Your instructions:
Set out exactly, line by line, the stretch of data below that begins at the line containing "assert ((len (putU32" and ends at the line containing "rewrite (proj2 (Z.eqb_neq", with both ends kept.

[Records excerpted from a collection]

......

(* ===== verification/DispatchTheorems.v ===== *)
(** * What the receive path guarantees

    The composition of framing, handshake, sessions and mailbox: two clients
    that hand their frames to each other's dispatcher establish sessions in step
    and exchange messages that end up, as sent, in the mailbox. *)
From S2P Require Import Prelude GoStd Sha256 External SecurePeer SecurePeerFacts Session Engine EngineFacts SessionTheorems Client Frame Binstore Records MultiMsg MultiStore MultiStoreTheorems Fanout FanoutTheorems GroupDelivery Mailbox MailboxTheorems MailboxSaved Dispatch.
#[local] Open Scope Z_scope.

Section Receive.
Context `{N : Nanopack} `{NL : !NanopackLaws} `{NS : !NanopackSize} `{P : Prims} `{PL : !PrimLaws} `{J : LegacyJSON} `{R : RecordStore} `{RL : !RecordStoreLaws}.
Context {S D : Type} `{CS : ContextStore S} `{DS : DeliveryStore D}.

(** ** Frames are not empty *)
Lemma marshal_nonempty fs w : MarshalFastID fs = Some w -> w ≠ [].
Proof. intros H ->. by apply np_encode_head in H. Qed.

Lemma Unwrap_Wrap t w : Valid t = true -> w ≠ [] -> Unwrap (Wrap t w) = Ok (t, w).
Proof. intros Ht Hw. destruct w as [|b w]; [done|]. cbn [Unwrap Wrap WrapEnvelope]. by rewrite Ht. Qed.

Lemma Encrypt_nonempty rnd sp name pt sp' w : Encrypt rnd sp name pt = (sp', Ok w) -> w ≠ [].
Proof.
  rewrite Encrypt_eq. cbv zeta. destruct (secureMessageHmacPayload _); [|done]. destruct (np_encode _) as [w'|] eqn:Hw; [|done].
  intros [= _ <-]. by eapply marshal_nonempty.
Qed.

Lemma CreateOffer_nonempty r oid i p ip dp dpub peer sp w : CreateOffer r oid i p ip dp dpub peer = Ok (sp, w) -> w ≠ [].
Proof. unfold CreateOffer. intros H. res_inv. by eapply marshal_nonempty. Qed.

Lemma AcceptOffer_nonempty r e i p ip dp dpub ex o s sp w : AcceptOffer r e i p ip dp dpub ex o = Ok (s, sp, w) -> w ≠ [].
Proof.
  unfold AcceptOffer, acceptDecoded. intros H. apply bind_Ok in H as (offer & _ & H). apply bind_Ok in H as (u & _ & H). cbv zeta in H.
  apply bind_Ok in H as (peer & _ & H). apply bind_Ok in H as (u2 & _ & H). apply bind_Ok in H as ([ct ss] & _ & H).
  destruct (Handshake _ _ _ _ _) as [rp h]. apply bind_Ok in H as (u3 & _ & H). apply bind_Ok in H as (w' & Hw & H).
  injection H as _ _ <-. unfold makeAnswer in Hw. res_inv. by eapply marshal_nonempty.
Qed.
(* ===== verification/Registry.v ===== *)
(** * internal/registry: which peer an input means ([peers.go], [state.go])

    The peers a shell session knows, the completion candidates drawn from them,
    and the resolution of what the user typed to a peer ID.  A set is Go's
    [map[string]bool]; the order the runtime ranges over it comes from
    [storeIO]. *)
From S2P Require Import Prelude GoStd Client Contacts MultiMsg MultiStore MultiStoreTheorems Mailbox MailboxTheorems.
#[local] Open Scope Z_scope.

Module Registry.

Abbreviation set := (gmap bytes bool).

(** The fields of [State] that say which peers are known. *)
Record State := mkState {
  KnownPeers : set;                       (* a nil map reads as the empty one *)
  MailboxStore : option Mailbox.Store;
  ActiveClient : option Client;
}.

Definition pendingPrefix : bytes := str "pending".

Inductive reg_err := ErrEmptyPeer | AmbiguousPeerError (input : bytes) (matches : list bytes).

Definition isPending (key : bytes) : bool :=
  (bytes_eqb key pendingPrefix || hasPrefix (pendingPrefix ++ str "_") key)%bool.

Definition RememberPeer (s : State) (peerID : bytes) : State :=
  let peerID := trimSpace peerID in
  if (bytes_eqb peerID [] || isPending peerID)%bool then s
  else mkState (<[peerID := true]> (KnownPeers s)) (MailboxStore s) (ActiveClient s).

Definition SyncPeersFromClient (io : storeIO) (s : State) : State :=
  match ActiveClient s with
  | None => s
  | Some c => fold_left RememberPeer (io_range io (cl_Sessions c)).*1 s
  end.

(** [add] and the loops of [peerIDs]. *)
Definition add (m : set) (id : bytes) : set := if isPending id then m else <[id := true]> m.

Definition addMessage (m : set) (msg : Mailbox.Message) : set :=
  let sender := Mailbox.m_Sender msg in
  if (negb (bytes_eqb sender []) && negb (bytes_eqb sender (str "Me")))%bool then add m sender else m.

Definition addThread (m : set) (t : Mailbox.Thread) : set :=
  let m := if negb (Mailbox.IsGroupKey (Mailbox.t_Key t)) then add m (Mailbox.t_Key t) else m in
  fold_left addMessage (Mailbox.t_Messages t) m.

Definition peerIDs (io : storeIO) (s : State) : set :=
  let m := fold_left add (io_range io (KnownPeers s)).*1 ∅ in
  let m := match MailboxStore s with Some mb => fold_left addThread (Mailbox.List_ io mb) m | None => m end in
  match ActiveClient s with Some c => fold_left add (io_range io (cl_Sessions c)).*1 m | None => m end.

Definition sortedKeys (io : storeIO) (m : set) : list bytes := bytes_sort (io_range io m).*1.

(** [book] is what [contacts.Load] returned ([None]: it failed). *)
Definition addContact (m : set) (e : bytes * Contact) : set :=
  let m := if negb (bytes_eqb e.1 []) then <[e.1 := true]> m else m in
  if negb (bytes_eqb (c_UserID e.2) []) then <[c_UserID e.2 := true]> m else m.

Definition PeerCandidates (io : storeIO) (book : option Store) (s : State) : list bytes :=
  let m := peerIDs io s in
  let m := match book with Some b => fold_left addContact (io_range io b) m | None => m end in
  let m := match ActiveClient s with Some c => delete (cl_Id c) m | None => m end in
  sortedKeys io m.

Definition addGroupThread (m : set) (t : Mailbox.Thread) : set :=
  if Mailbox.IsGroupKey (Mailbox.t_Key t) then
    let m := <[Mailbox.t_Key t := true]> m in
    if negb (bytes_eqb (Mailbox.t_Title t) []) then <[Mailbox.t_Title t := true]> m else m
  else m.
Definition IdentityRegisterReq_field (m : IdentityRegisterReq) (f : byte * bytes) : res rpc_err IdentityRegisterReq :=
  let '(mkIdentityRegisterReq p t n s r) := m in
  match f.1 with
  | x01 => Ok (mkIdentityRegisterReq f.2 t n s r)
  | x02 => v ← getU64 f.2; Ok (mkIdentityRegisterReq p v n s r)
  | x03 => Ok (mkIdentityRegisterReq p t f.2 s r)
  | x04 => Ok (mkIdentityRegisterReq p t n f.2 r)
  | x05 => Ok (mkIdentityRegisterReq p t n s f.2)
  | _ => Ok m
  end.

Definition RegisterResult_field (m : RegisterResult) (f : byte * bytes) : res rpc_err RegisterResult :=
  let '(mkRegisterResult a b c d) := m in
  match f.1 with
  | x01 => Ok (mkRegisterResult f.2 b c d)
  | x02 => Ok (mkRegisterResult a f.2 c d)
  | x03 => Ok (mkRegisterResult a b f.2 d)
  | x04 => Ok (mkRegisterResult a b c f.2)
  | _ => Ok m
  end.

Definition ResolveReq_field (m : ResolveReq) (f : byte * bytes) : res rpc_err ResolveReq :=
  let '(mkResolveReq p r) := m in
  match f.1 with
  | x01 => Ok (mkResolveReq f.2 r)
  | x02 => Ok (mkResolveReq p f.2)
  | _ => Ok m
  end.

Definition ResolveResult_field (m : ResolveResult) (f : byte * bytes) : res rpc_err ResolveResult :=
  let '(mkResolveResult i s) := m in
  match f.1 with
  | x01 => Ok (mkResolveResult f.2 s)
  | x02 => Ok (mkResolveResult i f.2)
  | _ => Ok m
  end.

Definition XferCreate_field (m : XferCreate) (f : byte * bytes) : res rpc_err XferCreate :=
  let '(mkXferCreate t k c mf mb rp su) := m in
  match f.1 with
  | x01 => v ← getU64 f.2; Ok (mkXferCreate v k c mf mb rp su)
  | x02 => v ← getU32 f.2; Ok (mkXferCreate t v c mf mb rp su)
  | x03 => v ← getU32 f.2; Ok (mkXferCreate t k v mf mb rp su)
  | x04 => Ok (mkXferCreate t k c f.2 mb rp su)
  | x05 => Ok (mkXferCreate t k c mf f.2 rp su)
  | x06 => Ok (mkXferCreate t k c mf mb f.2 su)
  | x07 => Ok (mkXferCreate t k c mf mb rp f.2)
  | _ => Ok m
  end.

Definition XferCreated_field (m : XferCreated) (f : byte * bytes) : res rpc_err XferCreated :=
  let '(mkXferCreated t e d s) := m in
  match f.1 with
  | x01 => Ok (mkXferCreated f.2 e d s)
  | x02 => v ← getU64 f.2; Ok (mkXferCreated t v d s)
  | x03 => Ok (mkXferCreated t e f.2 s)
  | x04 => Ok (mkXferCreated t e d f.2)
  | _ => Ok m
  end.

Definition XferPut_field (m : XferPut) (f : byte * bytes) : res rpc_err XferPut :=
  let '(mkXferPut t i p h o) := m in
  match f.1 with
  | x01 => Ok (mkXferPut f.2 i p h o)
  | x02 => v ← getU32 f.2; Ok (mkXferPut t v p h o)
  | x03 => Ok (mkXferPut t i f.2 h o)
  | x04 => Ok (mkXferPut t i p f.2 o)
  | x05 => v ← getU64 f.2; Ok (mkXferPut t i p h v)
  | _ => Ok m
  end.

......

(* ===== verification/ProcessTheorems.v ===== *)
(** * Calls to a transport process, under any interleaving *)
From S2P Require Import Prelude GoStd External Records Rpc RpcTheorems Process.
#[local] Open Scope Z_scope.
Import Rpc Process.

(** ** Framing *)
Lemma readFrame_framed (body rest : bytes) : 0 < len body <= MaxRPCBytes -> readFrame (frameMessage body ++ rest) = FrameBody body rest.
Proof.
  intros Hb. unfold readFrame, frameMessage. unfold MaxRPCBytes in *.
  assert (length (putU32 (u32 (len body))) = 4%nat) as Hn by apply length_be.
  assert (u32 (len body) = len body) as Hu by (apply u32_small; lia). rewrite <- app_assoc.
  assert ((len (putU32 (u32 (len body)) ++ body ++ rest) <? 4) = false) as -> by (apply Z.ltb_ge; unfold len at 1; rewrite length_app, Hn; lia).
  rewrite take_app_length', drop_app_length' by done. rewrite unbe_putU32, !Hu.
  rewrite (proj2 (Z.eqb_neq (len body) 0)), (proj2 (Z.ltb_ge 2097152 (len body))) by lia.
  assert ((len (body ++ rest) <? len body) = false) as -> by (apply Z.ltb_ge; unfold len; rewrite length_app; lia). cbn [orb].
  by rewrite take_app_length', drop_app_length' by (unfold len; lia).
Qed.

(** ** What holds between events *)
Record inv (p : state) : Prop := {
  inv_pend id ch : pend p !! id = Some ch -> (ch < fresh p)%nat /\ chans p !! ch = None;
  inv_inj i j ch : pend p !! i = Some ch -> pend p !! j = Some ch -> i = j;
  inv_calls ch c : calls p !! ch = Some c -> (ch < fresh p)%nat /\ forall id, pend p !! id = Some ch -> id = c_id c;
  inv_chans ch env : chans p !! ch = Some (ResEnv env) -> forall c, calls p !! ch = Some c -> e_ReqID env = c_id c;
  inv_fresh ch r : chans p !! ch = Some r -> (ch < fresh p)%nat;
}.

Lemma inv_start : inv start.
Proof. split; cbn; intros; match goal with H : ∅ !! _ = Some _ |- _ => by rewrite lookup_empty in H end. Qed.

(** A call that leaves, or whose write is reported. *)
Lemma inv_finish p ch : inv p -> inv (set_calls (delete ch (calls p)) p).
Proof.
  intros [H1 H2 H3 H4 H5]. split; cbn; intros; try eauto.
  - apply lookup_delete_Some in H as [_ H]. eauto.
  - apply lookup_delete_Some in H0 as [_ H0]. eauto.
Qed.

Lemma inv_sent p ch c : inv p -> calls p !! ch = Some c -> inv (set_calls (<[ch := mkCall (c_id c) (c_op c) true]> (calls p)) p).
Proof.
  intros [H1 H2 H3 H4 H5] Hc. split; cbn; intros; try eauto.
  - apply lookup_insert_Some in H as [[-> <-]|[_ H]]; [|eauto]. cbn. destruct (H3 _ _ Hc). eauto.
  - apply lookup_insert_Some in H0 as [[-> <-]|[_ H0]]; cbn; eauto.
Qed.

......

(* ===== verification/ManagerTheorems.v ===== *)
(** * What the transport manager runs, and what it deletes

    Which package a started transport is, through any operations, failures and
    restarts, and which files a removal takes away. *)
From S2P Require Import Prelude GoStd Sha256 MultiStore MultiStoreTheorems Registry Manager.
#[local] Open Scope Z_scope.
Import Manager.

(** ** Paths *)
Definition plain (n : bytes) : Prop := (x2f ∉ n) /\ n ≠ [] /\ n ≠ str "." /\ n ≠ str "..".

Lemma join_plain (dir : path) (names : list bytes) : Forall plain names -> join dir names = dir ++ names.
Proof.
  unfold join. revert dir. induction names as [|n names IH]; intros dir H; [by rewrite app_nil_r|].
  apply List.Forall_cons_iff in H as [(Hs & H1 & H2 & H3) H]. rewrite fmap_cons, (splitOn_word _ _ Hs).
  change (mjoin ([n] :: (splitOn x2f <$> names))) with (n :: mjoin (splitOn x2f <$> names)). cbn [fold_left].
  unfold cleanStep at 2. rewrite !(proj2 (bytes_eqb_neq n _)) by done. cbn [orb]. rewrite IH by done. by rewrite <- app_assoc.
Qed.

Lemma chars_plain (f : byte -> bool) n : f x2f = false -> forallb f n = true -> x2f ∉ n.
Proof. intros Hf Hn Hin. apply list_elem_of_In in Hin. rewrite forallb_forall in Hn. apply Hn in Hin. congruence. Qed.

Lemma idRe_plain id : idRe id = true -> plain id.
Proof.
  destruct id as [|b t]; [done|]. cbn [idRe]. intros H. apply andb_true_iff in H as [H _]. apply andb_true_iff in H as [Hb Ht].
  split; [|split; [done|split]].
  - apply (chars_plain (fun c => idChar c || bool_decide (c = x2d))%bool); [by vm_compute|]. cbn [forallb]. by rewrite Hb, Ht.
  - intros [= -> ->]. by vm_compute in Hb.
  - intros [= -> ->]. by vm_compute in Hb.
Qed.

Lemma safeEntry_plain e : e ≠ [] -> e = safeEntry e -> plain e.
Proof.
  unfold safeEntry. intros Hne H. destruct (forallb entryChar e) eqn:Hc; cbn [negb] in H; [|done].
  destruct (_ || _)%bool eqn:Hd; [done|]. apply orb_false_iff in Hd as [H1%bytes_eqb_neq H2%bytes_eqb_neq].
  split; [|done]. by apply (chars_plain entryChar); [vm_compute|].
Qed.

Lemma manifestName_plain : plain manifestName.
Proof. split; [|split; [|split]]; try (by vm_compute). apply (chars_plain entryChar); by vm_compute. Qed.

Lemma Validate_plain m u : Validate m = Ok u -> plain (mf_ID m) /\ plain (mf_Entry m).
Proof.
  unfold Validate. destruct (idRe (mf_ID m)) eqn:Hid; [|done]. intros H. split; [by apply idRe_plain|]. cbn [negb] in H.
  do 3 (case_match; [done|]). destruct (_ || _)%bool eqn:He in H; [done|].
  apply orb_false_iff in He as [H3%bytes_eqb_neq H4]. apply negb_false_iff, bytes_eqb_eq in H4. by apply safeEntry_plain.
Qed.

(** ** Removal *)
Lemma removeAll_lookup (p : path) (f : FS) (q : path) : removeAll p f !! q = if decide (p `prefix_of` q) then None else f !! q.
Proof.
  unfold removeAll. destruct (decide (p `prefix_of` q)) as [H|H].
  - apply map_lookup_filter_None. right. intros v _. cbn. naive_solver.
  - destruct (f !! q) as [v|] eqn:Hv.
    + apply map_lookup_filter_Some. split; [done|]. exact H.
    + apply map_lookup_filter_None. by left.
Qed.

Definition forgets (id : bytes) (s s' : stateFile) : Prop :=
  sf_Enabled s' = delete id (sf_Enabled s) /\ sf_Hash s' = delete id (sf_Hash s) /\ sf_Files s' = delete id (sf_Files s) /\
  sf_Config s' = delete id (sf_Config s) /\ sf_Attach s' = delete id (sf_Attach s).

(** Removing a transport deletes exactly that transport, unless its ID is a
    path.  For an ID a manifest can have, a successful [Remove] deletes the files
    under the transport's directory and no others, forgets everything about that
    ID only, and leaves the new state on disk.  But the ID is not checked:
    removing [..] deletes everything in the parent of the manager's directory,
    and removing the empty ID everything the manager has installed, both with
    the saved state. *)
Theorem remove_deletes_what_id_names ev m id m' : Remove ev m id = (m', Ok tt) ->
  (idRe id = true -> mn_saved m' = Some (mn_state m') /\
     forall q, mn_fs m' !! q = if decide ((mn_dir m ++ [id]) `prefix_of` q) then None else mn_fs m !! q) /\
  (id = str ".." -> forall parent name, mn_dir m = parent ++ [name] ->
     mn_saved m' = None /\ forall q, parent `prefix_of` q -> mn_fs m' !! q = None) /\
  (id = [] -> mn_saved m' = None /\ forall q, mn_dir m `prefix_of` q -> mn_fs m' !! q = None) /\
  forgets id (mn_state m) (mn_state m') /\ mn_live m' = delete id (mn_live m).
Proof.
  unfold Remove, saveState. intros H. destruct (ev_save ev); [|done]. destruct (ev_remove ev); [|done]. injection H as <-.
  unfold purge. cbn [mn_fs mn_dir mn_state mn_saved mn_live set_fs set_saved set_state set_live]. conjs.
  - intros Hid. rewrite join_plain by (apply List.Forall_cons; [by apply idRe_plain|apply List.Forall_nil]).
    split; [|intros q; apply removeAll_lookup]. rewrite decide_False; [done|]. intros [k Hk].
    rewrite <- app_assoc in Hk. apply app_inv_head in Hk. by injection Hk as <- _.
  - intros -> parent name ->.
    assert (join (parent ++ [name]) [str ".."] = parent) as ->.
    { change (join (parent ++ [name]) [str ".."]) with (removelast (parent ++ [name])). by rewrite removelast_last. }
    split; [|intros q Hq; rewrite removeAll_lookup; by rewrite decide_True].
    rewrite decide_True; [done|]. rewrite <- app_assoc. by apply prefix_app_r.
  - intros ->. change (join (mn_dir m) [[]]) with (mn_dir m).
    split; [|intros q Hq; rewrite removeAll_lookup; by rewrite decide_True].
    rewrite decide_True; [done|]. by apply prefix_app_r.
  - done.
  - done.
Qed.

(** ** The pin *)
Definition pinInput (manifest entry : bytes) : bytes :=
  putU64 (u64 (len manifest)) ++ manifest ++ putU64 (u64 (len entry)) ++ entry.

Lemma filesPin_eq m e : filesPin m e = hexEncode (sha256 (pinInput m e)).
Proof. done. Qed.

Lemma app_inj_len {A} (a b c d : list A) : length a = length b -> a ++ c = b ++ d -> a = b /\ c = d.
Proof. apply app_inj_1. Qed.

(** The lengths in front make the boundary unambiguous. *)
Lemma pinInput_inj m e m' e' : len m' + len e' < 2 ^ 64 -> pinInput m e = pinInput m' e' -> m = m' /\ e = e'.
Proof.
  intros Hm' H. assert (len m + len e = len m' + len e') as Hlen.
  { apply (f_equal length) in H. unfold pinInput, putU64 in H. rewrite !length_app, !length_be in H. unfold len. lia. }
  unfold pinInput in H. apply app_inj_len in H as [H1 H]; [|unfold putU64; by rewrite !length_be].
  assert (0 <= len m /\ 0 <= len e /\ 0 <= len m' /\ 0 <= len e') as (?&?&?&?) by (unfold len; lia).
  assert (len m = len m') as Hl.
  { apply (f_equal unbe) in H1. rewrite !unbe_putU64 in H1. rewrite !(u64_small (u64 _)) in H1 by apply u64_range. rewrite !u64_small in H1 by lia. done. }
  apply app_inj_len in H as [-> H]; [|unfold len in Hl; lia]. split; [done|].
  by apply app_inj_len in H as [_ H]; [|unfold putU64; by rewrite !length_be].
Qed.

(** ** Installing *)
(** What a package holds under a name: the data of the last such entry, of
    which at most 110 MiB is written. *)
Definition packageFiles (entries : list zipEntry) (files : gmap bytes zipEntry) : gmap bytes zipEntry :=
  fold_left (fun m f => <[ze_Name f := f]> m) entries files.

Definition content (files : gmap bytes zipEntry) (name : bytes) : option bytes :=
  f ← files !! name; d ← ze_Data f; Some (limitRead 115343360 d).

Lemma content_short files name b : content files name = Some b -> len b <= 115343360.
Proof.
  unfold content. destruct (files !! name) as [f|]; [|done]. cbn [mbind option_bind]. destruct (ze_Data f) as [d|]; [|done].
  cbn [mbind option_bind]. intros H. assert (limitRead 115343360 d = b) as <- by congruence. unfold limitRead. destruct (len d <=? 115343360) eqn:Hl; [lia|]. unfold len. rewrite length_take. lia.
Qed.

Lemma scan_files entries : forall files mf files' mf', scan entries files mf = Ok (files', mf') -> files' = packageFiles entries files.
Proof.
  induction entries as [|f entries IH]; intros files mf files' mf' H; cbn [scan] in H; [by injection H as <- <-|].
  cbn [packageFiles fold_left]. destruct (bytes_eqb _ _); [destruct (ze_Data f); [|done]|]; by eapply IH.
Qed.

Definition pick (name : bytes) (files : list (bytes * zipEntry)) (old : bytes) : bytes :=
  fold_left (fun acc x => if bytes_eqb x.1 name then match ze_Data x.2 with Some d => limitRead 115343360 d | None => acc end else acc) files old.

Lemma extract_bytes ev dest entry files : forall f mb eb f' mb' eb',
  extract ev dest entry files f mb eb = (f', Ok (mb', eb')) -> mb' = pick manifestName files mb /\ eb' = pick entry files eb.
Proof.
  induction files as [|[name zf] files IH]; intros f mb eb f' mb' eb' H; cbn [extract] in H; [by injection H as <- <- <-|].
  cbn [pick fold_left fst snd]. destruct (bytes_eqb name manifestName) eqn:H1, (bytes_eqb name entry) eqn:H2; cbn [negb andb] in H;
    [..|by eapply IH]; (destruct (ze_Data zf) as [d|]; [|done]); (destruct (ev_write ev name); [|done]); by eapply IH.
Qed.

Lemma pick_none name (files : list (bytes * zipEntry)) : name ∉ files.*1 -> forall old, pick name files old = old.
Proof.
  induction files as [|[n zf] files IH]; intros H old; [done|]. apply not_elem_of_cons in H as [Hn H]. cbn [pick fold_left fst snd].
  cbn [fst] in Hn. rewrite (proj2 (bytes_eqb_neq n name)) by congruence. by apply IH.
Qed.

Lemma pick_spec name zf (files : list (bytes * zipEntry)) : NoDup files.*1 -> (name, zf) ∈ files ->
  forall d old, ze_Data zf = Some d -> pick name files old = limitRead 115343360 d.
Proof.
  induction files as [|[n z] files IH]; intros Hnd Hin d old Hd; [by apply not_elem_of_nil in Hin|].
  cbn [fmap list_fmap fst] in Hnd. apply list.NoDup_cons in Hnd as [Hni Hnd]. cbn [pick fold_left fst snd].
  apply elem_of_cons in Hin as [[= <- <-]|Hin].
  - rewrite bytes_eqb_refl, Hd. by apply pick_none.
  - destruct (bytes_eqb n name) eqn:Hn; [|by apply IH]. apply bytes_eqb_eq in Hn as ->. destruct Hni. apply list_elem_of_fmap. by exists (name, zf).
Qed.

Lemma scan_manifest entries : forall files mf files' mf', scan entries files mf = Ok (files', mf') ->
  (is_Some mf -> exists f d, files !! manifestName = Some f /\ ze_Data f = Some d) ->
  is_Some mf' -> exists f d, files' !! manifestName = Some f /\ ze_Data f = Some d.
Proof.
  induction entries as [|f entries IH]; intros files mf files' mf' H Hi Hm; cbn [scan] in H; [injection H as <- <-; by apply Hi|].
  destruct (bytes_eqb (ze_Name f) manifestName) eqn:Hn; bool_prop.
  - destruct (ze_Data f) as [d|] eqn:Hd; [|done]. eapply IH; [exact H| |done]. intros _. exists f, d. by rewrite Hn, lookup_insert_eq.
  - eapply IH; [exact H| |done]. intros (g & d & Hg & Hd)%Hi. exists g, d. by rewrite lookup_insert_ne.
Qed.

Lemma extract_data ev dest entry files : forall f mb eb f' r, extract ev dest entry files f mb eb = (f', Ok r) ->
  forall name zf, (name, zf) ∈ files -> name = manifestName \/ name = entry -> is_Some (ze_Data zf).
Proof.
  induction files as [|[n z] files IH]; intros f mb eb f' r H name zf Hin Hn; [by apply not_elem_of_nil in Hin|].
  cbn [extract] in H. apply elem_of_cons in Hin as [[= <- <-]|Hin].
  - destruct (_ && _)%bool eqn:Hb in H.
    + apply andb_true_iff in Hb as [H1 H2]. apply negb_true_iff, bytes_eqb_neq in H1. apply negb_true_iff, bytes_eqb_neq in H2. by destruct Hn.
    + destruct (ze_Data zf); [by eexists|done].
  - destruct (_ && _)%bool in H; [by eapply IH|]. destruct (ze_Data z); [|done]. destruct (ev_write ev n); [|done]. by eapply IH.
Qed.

......

Task response:
  assert ((len (putU32 (u32 (len body)) ++ body ++ rest) <? 4) = false) as -> by (apply Z.ltb_ge; unfold len at 1; rewrite length_app, Hn; lia).
  rewrite take_app_length', drop_app_length' by done. rewrite unbe_putU32, !Hu.
  rewrite (proj2 (Z.eqb_neq (len body) 0)), (proj2 (Z.ltb_ge 2097152 (len body))) by lia.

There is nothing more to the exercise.